In the records below, find the line containing "exit_time : string;" and the line containing "(** [std::min(a, b)] is [(b < a) ? b : a]. *)"; please repeat exactly the lines from one to the other, both included, and nothing more.
[[ Data extracts, beginning ]]
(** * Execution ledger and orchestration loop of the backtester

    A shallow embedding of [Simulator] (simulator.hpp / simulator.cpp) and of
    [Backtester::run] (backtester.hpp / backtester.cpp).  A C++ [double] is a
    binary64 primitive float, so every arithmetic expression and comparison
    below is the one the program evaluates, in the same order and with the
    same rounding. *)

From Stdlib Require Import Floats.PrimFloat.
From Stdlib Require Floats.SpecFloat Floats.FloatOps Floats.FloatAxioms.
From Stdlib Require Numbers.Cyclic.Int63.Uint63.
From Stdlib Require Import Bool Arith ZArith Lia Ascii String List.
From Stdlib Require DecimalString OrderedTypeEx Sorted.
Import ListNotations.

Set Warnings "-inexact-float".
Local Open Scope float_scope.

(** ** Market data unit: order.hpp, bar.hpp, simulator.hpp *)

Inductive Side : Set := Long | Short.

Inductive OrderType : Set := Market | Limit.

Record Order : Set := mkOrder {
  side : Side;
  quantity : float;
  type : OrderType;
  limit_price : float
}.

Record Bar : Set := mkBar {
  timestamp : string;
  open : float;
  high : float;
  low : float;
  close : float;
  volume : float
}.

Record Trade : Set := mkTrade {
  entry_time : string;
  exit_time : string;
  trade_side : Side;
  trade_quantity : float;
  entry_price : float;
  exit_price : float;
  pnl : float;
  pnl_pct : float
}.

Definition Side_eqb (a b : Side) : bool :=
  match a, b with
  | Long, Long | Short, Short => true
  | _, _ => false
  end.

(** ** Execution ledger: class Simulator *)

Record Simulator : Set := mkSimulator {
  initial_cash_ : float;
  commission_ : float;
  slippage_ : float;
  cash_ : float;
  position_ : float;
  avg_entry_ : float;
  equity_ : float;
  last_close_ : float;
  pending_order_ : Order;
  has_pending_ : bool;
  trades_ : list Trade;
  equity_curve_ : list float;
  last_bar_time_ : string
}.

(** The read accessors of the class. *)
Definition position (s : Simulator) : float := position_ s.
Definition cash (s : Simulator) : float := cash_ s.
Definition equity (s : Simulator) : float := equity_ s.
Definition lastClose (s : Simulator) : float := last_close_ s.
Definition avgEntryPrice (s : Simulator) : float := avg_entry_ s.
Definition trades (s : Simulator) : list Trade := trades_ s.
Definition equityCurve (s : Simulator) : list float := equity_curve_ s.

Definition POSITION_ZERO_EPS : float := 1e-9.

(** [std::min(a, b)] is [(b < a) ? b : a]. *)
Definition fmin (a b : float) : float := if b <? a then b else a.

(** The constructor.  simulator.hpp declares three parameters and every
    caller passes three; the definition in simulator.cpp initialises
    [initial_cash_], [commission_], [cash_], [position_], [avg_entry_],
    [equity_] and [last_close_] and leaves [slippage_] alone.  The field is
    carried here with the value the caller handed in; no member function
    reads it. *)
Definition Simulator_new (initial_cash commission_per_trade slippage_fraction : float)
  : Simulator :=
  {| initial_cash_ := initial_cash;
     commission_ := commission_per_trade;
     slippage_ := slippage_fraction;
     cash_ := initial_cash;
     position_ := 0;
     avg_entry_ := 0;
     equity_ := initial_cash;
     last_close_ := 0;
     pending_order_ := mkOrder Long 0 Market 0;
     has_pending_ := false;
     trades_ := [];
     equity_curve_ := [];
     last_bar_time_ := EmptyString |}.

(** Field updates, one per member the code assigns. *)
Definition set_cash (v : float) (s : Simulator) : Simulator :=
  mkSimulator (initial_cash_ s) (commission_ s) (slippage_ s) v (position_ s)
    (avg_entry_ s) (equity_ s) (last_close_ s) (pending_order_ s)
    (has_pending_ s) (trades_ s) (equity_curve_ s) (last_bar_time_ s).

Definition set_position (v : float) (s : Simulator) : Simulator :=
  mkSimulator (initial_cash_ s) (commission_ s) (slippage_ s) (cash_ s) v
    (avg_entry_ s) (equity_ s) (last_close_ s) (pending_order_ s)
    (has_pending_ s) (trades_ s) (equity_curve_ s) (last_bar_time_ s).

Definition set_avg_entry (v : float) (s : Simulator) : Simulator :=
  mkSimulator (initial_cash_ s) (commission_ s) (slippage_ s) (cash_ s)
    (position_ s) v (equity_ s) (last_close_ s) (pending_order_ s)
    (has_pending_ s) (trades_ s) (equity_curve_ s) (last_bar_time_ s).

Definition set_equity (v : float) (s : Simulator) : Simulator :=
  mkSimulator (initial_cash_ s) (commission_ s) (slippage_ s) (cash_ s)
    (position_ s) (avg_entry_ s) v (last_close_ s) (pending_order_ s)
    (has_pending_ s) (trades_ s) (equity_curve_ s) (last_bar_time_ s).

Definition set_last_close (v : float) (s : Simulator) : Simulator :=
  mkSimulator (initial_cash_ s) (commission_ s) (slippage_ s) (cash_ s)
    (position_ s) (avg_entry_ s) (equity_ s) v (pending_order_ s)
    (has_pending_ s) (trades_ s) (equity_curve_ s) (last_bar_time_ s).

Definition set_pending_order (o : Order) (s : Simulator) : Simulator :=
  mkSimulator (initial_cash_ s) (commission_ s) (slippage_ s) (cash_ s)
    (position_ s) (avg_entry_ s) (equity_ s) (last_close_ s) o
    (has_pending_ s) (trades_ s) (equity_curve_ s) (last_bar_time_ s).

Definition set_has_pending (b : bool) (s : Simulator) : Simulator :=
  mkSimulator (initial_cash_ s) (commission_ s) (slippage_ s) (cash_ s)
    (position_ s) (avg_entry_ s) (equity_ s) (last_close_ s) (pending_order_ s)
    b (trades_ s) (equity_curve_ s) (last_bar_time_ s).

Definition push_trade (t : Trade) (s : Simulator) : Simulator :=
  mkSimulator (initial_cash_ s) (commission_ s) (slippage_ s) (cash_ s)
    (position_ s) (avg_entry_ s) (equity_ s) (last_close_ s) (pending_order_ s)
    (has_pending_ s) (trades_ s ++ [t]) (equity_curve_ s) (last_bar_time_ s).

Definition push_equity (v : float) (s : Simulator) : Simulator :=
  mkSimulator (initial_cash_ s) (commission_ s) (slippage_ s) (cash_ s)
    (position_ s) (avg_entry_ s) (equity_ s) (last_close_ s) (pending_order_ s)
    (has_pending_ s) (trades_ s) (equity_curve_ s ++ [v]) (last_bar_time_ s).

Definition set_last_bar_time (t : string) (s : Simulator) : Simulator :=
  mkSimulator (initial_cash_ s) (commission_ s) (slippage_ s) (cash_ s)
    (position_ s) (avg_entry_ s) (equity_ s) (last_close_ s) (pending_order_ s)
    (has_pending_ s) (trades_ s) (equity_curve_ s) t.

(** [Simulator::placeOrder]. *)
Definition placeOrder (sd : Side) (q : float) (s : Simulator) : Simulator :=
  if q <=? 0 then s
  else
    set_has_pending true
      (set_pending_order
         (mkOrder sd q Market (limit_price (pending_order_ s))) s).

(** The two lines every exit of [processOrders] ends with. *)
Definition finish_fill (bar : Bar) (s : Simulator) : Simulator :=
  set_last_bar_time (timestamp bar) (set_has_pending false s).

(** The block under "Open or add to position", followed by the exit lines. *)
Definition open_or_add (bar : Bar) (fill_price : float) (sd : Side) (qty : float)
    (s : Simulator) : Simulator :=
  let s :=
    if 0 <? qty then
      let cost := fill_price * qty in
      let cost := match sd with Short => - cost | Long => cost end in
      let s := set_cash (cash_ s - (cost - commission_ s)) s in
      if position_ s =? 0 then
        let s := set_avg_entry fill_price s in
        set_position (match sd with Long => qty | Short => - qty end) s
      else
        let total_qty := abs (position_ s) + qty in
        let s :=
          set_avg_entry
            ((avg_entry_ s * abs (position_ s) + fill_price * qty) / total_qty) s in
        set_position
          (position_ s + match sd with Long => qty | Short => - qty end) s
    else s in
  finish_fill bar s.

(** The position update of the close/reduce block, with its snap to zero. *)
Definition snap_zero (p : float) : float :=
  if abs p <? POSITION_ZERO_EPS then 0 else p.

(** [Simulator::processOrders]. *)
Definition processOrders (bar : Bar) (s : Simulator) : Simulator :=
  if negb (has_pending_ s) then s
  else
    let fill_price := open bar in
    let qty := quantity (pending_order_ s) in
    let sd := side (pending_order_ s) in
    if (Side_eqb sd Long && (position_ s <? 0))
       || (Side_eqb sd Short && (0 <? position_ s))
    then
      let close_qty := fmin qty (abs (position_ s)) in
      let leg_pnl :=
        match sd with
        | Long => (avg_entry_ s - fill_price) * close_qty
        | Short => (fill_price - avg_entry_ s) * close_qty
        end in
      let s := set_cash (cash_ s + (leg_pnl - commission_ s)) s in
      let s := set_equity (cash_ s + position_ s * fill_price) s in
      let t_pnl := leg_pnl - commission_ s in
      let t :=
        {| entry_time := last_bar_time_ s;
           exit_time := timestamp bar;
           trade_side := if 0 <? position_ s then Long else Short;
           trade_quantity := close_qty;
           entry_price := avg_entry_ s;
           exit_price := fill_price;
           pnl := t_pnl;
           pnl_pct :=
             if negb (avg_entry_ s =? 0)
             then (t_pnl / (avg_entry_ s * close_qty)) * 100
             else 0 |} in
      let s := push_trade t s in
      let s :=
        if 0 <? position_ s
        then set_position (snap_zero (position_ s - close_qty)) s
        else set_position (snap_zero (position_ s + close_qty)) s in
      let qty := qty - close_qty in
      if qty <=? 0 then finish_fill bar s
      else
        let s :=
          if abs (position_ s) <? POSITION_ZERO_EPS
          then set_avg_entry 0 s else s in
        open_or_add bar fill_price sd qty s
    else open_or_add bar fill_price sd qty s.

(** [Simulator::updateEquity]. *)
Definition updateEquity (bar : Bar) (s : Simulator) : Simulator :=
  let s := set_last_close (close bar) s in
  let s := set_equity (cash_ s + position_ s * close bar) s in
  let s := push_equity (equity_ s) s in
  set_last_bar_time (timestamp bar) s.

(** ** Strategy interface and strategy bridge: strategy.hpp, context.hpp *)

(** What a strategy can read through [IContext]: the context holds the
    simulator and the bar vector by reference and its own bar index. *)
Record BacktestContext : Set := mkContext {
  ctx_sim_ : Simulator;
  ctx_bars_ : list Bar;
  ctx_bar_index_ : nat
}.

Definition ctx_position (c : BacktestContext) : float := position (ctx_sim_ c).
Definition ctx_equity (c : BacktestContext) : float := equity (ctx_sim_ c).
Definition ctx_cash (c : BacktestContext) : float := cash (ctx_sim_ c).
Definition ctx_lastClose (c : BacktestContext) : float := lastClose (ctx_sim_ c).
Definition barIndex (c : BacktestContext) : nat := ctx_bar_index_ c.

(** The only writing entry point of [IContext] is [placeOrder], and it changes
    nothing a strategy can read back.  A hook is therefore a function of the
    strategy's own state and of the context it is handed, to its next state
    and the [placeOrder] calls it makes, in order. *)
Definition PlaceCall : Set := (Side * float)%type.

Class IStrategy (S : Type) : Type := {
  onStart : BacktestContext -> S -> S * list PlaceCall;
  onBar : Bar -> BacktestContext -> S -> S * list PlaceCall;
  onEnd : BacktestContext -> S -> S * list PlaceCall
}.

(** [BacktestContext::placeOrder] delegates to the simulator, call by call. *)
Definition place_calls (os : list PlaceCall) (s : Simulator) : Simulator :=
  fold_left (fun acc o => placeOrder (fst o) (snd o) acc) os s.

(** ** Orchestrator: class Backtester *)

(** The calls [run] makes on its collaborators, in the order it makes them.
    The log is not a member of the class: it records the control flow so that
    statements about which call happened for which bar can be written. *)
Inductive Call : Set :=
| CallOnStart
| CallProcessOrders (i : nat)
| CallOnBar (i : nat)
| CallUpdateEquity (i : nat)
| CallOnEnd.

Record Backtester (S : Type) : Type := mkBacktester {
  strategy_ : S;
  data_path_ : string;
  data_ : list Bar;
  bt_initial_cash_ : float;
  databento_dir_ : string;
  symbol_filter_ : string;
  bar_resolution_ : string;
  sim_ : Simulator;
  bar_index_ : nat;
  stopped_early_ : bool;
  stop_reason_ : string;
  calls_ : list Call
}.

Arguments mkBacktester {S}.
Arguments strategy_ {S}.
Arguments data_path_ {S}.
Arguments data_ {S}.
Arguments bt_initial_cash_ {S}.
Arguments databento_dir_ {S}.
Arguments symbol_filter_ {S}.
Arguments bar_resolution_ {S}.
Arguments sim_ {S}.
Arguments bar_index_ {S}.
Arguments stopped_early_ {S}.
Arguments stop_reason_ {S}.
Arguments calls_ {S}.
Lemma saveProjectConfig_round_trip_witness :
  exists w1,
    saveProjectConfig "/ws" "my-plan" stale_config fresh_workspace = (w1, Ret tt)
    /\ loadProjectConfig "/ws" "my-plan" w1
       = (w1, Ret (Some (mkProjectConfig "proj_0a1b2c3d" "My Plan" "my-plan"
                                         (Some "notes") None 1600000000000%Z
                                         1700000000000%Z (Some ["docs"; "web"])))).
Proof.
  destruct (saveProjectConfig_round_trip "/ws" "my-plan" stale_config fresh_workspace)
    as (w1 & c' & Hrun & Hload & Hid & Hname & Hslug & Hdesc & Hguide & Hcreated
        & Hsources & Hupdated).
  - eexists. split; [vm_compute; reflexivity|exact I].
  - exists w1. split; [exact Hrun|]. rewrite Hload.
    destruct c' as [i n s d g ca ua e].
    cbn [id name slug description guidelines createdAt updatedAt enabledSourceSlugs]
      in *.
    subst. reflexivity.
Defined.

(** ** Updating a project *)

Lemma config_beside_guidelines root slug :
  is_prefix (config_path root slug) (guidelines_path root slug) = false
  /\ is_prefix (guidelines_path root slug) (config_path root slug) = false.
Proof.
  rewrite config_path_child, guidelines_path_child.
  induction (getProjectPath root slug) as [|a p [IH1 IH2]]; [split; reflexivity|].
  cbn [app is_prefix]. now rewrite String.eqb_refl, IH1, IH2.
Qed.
[[ Data extracts, end ]]
**Result of the task**:
  exit_time : string;
  trade_side : Side;
  trade_quantity : float;
  entry_price : float;
  exit_price : float;
  pnl : float;
  pnl_pct : float
}.

Definition Side_eqb (a b : Side) : bool :=
  match a, b with
  | Long, Long | Short, Short => true
  | _, _ => false
  end.

(** ** Execution ledger: class Simulator *)

Record Simulator : Set := mkSimulator {
  initial_cash_ : float;
  commission_ : float;
  slippage_ : float;
  cash_ : float;
  position_ : float;
  avg_entry_ : float;
  equity_ : float;
  last_close_ : float;
  pending_order_ : Order;
  has_pending_ : bool;
  trades_ : list Trade;
  equity_curve_ : list float;
  last_bar_time_ : string
}.

(** The read accessors of the class. *)
Definition position (s : Simulator) : float := position_ s.
Definition cash (s : Simulator) : float := cash_ s.
Definition equity (s : Simulator) : float := equity_ s.
Definition lastClose (s : Simulator) : float := last_close_ s.
Definition avgEntryPrice (s : Simulator) : float := avg_entry_ s.
Definition trades (s : Simulator) : list Trade := trades_ s.
Definition equityCurve (s : Simulator) : list float := equity_curve_ s.

Definition POSITION_ZERO_EPS : float := 1e-9.

(** [std::min(a, b)] is [(b < a) ? b : a]. *)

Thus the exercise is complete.